- **Work item**: If a line of the data below holds the word "Hadv", list it.

(Saved data entries)
Definition resOutOf (e : Env) (pkg : string) : string :=
  fst (runCmd e "pm" (resolveArgs pkg)).

Definition pathOutOf (e : Env) (pkg : string) : string :=
  fst (runCmd e "pm" ["path"; pkg; "--user"; "0"]).

(** [probePackage]: the record, [None] for a nil pointer, and whether the
    error is non-nil. *)
Definition probePackage (e : Env) (pkg : string) : option AppInfo * bool :=
  let resOut := resOutOf e pkg in
  let main := mainOf resOut in
  let pathOut := pathOutOf e pkg in
  let apkPath := apkPathOf pathOut in
  let label := labelOf e apkPath in
  let label := if String.eqb label "" then pkg else label in
  let main := if String.eqb main "" then "UNKNOWN_MAIN" else main in
  (Some {| Label := label; Package := pkg; Main := main |}, false).

(** Lines 145-151 of [main]. *)
Definition numWorkers (ncpu : Z) : Z :=
  let numWorkers := ncpu in
  let numWorkers := if (numWorkers <? 4)%Z then 4%Z else numWorkers in
  let numWorkers := if (numWorkers >? 16)%Z then 16%Z else numWorkers in
  numWorkers.

(** The comparison given to [sort.Slice] at line 187. *)
Definition lessLabel (a b : AppInfo) : bool :=
  String.ltb (ToLower (Label a)) (ToLower (Label b)).

Definition sortApps (apps : list AppInfo) : list AppInfo :=
  Slice lessLabel apps.

(** The line written for one record, [fmt.Sprintf("%s\t%s|%s\n", ...)]. *)
Definition exchangeLine (a : AppInfo) : string :=
  Label a ++ String tab EmptyString ++ Package a ++ "|" ++ Main a.

Definition formatLine (a : AppInfo) : string :=
  exchangeLine a ++ String nl EmptyString.

Definition fzfInputOf (apps : list AppInfo) : string :=
  String.concat "" (map formatLine apps).

(** What the process does that the outside can see. *)
Inductive Event :=
| PrintErr (line : string)
| RunSelector (stdin : string)
| Run (name : string) (args : list string).

Record Outcome := {
  events : list Event;
  exitCode : Z
}.

(** The two final actions are the only commands the process itself runs
    after the selector. *)
Definition isDispatch (ev : Event) : bool :=
  match ev with Run _ _ => true | _ => false end.

Definition fzfArgs : list string :=
  ["--with-nth=1"; "--delimiter=" ++ String tab EmptyString; "--layout=reverse"].

(** Lines 212-226: the chosen line back into package and activity. *)
Definition parseSelection (chosen : string) : string * string + string :=
  let parts := SplitN chosen (String tab EmptyString) 2 in
  if (List.length parts <? 2)%nat then inr "unexpected selection format"
  else
    let line := nth 1 parts "" in
    let pair := SplitN line "|" 2 in
    if (List.length pair <? 2)%nat then inr "unexpected package|main format"
    else inl (nth 0 pair "", nth 1 pair "").
(** X17. Whatever sequence of triggers and elapsed times the application
    goes through from its initial state: during a storm exactly one
    storm-end timer is pending and the message is the storm message or the
    default message; outside a storm no storm-end timer is pending and the
    message is the clearing message or the default message. *)
Theorem reachable_states_consistent (es : list App.Event) :
  let s := App.run es App.initial in
  match App.gameState s with
  | STORM =>
      App.pending_ends (App.timers s) = 1%nat
      /\ (App.msg s = "A STORM IS PASSING THROUGH..."%string
          \/ App.msg s = App.defaultMsg)
  | NORMAL =>
      App.pending_ends (App.timers s) = 0%nat
      /\ (App.msg s = "The sky clears. Peace returns."%string
          \/ App.msg s = App.defaultMsg)
  end.
Proof.
  cbv zeta.
  set (P := fun s : App.State =>
              match App.gameState s with
              | STORM =>
                  App.pending_ends (App.timers s) = 1%nat
                  /\ (App.msg s = "A STORM IS PASSING THROUGH..."%string
                      \/ App.msg s = App.defaultMsg)
              | NORMAL =>
                  App.pending_ends (App.timers s) = 0%nat
                  /\ (App.msg s = "The sky clears. Peace returns."%string
                      \/ App.msg s = App.defaultMsg)
              end).
  change (P (App.run es App.initial)).
  assert (H : P App.initial) by (split; [reflexivity|right; reflexivity]).
  revert H. generalize App.initial.
  assert (Hadv : forall t s, P s -> P (App.advance t s)).
  { intros t s. unfold App.advance. apply run_due_invariant.
    clear. intros s due act rest Hs E.
    pose proof (pending_ends_pick _ _ _ _ E) as HP.
    unfold P in *. destruct act; cbn [App.fire App.gameState App.msg App.timers].
    - rewrite pending_ends_app, pending_ends_cons.
      change (App.pending_ends []) with 0%nat.
      destruct (App.gameState s); destruct Hs as [Hs _];
        (split; [lia|left; reflexivity]).
    - destruct (App.gameState s); destruct Hs as [Hs _];
        (split; [lia|right; reflexivity]). }
  induction es as [|e es IH]; intros s Hs; [exact Hs|].
  cbn [App.run fold_left]. apply IH.
  destruct e as [t|t]; cbn [App.step]; [apply Hadv, Hs|].
  specialize (Hadv t s Hs). unfold App.triggerStorm, P in *.
  destruct (App.gameState (App.advance t s)) eqn:G; cbn [GameState_eqb].
  - cbn [App.gameState App.timers App.msg]. destruct Hadv as [Hp _].
    rewrite pending_ends_app, Hp. split; [reflexivity|left; reflexivity].
  - rewrite G. exact Hadv.
Qed.

(** ** The rain field *)

Lemma fall_at_length (i : nat) (delta : Q) (positions : list Q) :
  length (fall_at i delta positions) = length positions.
Proof.
  unfold fall_at. destruct (positions !! i) as [y|]; [|reflexivity].
  cbn zeta. destruct (<[i:=y - 150 * delta]> positions !! i) as [y1|];
    [destruct (Qltb y1 0)|]; rewrite ?length_insert; reflexivity.
Qed.

Lemma frame_loop_length (count fuel i : nat) (delta : Q) (positions : list Q) :
  length (frame_loop count fuel i delta positions) = length positions.
Proof.
  revert i positions. induction fuel as [|fuel IH]; intros i positions;
    [reflexivity|].
  cbn [frame_loop]. destruct (i <? count * 3)%nat; [|reflexivity].
  rewrite IH. apply fall_at_length.
Qed.

Lemma init_loop_horizontal (count fuel k i : nat) (rnd : nat -> Q)
    (pos : list Q) :
  (k < fuel)%nat -> (i + k < count)%nat -> (count * 3 <= length pos)%nat ->
  init_loop count fuel i rnd pos !! (3 * (i + k))%nat
  = Some ((rnd (3 * (i + k))%nat - (1 # 2)) * 800)
  /\ init_loop count fuel i rnd pos !! (3 * (i + k) + 2)%nat
     = Some ((rnd (3 * (i + k) + 2)%nat - (1 # 2)) * 800).
Proof.
  revert k i pos.
  induction fuel as [|fuel IH]; intros k i pos Hk Hin Hlen; [lia|].
  cbn [init_loop].
  assert (Hi : (i <? count)%nat = true) by (apply Nat.ltb_lt; lia).
  rewrite Hi. destruct k as [|k].
  - replace (i + 0)%nat with i by lia.
    rewrite !init_loop_before by lia. split.
    + rewrite !list_lookup_insert_ne by lia.
      replace (3 * i)%nat with (i * 3)%nat at 1 by lia.
      rewrite list_lookup_insert_eq; [reflexivity|lia].
    + replace (3 * i + 2)%nat with (i * 3 + 2)%nat at 1 by lia.
      rewrite list_lookup_insert_eq; [reflexivity|].
      rewrite !length_insert. lia.
  - replace (i + S k)%nat with (S i + k)%nat by lia.
    apply IH; [lia|lia|]. rewrite !length_insert. exact Hlen.
Qed.

Transparent Rain.useFrame Rain.initialPositions.
(** X11: one rotation, step by step. When [JSON.parse] reads back what
    [JSON.stringify] wrote, the store knows the secret and has no version of
    the token yet, the random source has 32 bytes and the four requests are
    delivered, the handler returns status 200 for [createSecret],
    [setSecret], [testSecret] and [finishSecret] in this order, and the
    current stage of the secret then holds the generated external id, which
    the validator accepts. *)
Theorem rotation_completes (JSON_parse : list N → option js_value)
    (sid token : list N) (prev : option (list N)) (w : World) (s : Secret) :
  parses_SecretData JSON_parse →
  store w !! sid = Some s → versions s !! token = None →
  (32 ≤ length (entropy w))%nat → online 4 w →
  let event := λ step, mkRotationEvent sid token step prev in
  let externalId := externalId_of (take 32 (entropy w)) in
  ∃ w1 w3 w4,
    handler JSON_parse (event (lit "createSecret")) w
      = (Returned (mkRotationResponse 200), w1)
    ∧ handler JSON_parse (event (lit "setSecret")) w1
      = (Returned (mkRotationResponse 200), w1)
    ∧ handler JSON_parse (event (lit "testSecret")) w1
      = (Returned (mkRotationResponse 200), w3)
    ∧ handler JSON_parse (event (lit "finishSecret")) w3
      = (Returned (mkRotationResponse 200), w4)
    ∧ GetCurrent (store w4) sid = Some (Some (JSON_stringify_SecretData externalId))
    ∧ validateExternalId (JString externalId) = None.
Proof.
  intros Hparse Hs Hfresh Hlen Hon event externalId. subst event.
  destruct (externalId_of_form (take 32 (entropy w))) as [Hl Hall].
  fold externalId in Hl, Hall.
  assert (Hvalid : validateExternalId (JString externalId) = None).
  { apply validateExternalId_accepts. exists externalId. split; [done|].
    rewrite Hl. split; [lia|done]. }
  (* createSecret *)
  rewrite handler_createSecret.
  rewrite createSecret_online by (done || by eapply online_le; [|exact Hon]; lia).
  cbv zeta. fold externalId. erewrite store_answer_put by done. rewrite Hfresh.
  cbn [fst snd attach foldr].
  set (str := JSON_stringify_SecretData externalId).
  set (s1 := mkSecret (<[token := Some str]> (versions s))
                      (<[AWSPENDING := token]> (stages s))).
  set (w1 := mkWorld (<[sid := s1]> (store w)) _ _ _).
  assert (Hs1 : store w1 !! sid = Some s1) by apply lookup_insert_eq.
  assert (Hon1 : online 3 w1) by (by eapply online_tail).
  assert (Hpend : GetPending (store w1) sid token = Some (Some str)).
  { unfold GetPending. rewrite Hs1. cbn. rewrite lookup_insert_eq.
    rewrite decide_True by done. by rewrite lookup_insert_eq. }
  (* testSecret *)
  assert (Htest : ∃ w3, testSecret JSON_parse sid token w1 = (Returned tt, w3)
                        ∧ store w3 = store w1 ∧ faults w3 = tail (faults w1)).
  { rewrite testSecret_online by (by eapply online_le; [|exact Hon1]; lia).
    rewrite Hpend. cbv zeta.
    assert (Hstr : ∃ c rest, str = c :: rest) by (by eexists _, _).
    destruct Hstr as (c & rest & Hstr). rewrite Hstr, <-Hstr.
    unfold str at 1. rewrite Hparse by done.
    unfold get_externalId. cbn [list_find fst]. rewrite decide_True by done.
    cbn. rewrite Hvalid. by eexists. }
  destruct Htest as (w3 & Htest & Hst3 & Hf3).
  (* finishSecret *)
  assert (Hon3 : online 2 w3) by (by eapply online_tail).
  destruct (finishSecret_online sid token prev w3 s1 Hon3) as (w4 & s4 & Hfin & Hs4 & Hv4 & Hc4).
  { by rewrite Hst3. }
  { unfold s1. cbn. by rewrite lookup_insert_eq. }
  exists w1, w3, w4. split; [reflexivity|].
  split; [apply handler_setSecret|].
  split; [by rewrite handler_testSecret, Htest|].
  split; [by rewrite handler_finishSecret, Hfin|].
  split; [|done].
  unfold GetCurrent. rewrite Hs4. cbn. rewrite Hc4. cbn. rewrite Hv4.
  unfold s1. cbn. by rewrite lookup_insert_eq.
Qed.

Lemma rotation_completes_witness :
  ∃ w1 w3 w4,
    handler sample_JSON_parse (sample_event "createSecret") sample_world
      = (Returned (mkRotationResponse 200), w1)
    ∧ handler sample_JSON_parse (sample_event "setSecret") w1
      = (Returned (mkRotationResponse 200), w1)
    ∧ handler sample_JSON_parse (sample_event "testSecret") w1
      = (Returned (mkRotationResponse 200), w3)
    ∧ handler sample_JSON_parse (sample_event "finishSecret") w3
      = (Returned (mkRotationResponse 200), w4)
    ∧ GetCurrent (store w4) (lit "s1")
      = Some (Some (JSON_stringify_SecretData
                      (externalId_of (take 32 (entropy sample_world)))))
    ∧ validateExternalId (JString (externalId_of (take 32 (entropy sample_world)))) = None.
Proof.
  apply (rotation_completes sample_JSON_parse (lit "s1") (lit "t1") (Some (lit "v0"))
           sample_world sample_secret).
  - exact sample_JSON_parse_SecretData.
  - by vm_compute.
  - by vm_compute.
  - vm_compute. lia.
  - constructor.
Defined.

(** ** What [finishSecret] does not check *)

Lemma finishSecret_no_call (seen : list js_value) (sid token : list N)
    (prev : option (list N)) :
  preserves (calls_are seen) (finishSecret sid token prev).
Proof.
  apply preserves_bind; [apply client_send_no_call|]. intros _.
  destruct (truthy prev); [|apply preserves_lift].
  apply preserves_bind; [apply client_send_no_call|]. intros _.
  apply preserves_lift.
Qed.

(** X12: [finishSecret] promotes whatever version the token names. With its
    requests delivered and a version of the token in the store, it returns
    and the current stage resolves to the payload of that version, whatever
    the payload is and whether or not [testSecret] ran: [finishSecret] does
    not read the payload and does not call the validator. *)
Theorem finishSecret_promotes_unvalidated (sid token : list N) (prev : option (list N))
    (w : World) (s : Secret) (payload : option (list N)) :
  online 2 w → store w !! sid = Some s → versions s !! token = Some payload →
  ∃ w', finishSecret sid token prev w = (Returned tt, w')
        ∧ GetCurrent (store w') sid = Some payload
        ∧ validated (journal w') = validated (journal w).
Proof.
  intros Hon Hs Htok.
  destruct (finishSecret_online sid token prev w s Hon Hs) as (w' & s' & Hfin & Hs' & Hv & Hc);
    [by rewrite Htok|].
  exists w'. split; [done|]. split.
  - unfold GetCurrent. rewrite Hs'. cbn. rewrite Hc. cbn. by rewrite Hv.
  - pose proof (finishSecret_no_call (validated (journal w)) sid token prev w eq_refl) as H.
    by rewrite Hfin in H.
Qed.

Lemma finishSecret_promotes_unvalidated_witness :
  let w := mkWorld {[ lit "s1" := mkSecret {[ lit "v0" := Some (lit "old");
                                              lit "t1" := Some (lit "not json") ]}
                                           {[ AWSCURRENT := lit "v0" ]} ]} [] [] [] in
  ∃ w', finishSecret (lit "s1") (lit "t1") (Some (lit "v0")) w = (Returned tt, w')
        ∧ GetCurrent (store w') (lit "s1") = Some (Some (lit "not json"))
        ∧ validated (journal w') = validated (journal w).
Proof.
  intros w.
  apply (finishSecret_promotes_unvalidated (lit "s1") (lit "t1") (Some (lit "v0")) w
           (mkSecret {[ lit "v0" := Some (lit "old"); lit "t1" := Some (lit "not json") ]}
                     {[ AWSCURRENT := lit "v0" ]})).
  - constructor.
  - by vm_compute.
  - by vm_compute.
Defined.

- **Problem solution**:
  assert (Hadv : forall t s, P s -> P (App.advance t s)).
  destruct e as [t|t]; cbn [App.step]; [apply Hadv, Hs|].
  specialize (Hadv t s Hs). unfold App.triggerStorm, P in *.
  - cbn [App.gameState App.timers App.msg]. destruct Hadv as [Hp _].
  - rewrite G. exact Hadv.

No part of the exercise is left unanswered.